• _Task requirements_:
From the line that contains "induction kvs as" through the line that contains "cbn [length metadata_loop flat_map]", output every line of the listing below exactly and leave out all the rest.

• _Data shown_:
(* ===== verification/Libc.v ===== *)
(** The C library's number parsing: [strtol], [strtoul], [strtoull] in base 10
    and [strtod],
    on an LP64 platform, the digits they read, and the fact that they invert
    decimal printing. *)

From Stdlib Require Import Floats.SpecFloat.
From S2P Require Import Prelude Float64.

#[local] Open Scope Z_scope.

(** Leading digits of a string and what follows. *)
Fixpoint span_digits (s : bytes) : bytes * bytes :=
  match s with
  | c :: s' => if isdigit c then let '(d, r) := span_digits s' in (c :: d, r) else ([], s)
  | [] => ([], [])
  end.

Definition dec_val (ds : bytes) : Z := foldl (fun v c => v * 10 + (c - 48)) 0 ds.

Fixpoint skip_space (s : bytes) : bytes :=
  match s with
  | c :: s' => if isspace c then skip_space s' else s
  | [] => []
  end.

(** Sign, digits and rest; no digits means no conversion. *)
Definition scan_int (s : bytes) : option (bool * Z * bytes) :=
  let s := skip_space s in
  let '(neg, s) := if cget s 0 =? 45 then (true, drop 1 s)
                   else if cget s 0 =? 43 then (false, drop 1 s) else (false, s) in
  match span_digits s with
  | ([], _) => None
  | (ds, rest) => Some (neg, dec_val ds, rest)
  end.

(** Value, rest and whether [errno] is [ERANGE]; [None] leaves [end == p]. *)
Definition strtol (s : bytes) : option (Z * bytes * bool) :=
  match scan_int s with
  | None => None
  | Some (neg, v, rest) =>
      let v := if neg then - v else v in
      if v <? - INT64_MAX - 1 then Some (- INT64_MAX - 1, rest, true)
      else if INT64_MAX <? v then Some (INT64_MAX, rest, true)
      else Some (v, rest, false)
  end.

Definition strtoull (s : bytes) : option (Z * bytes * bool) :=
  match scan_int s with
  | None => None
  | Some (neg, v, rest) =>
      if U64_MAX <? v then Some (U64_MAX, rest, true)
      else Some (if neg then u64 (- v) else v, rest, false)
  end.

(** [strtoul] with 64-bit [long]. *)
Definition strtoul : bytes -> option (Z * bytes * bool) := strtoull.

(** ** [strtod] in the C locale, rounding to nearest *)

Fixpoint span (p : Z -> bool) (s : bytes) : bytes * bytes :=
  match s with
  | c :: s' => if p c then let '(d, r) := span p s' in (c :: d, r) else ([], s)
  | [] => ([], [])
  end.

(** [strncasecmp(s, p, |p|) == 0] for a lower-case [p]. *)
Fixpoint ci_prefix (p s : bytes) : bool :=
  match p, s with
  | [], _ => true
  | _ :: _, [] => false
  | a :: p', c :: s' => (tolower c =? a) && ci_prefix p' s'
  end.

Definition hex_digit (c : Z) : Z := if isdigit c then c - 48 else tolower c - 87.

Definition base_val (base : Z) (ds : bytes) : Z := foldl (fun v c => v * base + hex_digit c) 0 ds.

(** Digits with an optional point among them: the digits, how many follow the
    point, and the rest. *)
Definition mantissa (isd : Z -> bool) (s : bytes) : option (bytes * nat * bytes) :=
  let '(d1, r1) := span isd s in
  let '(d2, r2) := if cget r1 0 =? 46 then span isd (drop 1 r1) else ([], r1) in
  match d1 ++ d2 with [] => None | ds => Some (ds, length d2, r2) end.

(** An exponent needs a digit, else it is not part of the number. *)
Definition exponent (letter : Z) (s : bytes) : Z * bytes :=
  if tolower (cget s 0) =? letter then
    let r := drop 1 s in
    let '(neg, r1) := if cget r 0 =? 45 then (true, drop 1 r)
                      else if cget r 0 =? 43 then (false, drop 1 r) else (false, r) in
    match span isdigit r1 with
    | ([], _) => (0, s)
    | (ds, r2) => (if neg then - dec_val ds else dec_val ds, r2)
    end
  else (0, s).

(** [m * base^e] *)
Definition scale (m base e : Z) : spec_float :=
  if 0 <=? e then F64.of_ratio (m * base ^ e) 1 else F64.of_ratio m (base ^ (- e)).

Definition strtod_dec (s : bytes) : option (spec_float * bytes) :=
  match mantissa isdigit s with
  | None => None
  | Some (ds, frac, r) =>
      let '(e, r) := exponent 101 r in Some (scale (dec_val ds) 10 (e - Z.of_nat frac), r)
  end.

--

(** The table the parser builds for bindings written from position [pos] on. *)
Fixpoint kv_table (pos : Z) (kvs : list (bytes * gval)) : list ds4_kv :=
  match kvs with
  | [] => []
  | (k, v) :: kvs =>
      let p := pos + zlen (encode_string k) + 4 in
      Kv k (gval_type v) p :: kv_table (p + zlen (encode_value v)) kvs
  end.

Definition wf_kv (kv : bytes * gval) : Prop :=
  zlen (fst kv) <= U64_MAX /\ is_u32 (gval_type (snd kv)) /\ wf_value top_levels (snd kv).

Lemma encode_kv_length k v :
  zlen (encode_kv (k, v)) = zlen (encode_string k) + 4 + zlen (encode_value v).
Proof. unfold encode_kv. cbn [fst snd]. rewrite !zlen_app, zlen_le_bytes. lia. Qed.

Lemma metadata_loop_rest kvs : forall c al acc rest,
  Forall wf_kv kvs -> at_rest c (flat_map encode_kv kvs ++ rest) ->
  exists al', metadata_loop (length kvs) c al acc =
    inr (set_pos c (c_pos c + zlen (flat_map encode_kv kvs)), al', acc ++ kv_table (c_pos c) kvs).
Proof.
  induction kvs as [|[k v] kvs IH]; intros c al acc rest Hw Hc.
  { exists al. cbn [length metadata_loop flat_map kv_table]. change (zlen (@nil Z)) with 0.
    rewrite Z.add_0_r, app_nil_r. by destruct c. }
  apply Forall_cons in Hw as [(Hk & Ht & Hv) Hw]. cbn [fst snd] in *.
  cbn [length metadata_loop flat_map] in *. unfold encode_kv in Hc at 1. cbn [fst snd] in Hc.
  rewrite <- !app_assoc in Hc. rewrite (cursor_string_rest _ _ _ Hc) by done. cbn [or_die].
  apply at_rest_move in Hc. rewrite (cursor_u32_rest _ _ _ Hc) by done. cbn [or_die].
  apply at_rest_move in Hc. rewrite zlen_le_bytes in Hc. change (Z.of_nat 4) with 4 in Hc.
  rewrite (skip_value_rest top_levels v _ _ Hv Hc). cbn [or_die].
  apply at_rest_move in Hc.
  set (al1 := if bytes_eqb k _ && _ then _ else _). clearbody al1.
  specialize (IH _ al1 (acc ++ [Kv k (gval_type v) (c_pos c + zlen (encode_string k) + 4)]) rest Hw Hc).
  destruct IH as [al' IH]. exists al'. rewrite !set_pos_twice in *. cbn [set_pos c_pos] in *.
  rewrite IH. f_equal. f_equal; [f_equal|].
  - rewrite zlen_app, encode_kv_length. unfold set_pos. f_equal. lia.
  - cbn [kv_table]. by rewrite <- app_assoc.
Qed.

==

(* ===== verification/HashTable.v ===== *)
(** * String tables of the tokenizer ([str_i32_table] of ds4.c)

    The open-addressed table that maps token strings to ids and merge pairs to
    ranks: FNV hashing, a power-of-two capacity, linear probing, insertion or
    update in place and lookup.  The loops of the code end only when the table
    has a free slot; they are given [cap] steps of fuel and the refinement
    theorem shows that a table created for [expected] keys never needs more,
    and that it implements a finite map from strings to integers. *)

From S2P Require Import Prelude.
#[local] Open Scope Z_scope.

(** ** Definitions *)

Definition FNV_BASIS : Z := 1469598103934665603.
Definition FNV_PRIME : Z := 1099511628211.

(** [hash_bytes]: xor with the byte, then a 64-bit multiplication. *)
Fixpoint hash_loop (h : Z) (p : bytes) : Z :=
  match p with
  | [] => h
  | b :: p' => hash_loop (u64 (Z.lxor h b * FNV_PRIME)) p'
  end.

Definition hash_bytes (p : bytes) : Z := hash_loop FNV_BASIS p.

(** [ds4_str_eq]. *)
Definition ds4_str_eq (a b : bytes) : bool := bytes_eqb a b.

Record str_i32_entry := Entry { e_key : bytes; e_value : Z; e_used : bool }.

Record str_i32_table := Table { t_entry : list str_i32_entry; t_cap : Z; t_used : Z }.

• _Answer space_:
  induction kvs as [|[k v] kvs IH]; intros c al acc rest Hw Hc.
  { exists al. cbn [length metadata_loop flat_map kv_table]. change (zlen (@nil Z)) with 0.
    rewrite Z.add_0_r, app_nil_r. by destruct c. }
  apply Forall_cons in Hw as [(Hk & Ht & Hv) Hw]. cbn [fst snd] in *.
  cbn [length metadata_loop flat_map] in *. unfold encode_kv in Hc at 1. cbn [fst snd] in Hc.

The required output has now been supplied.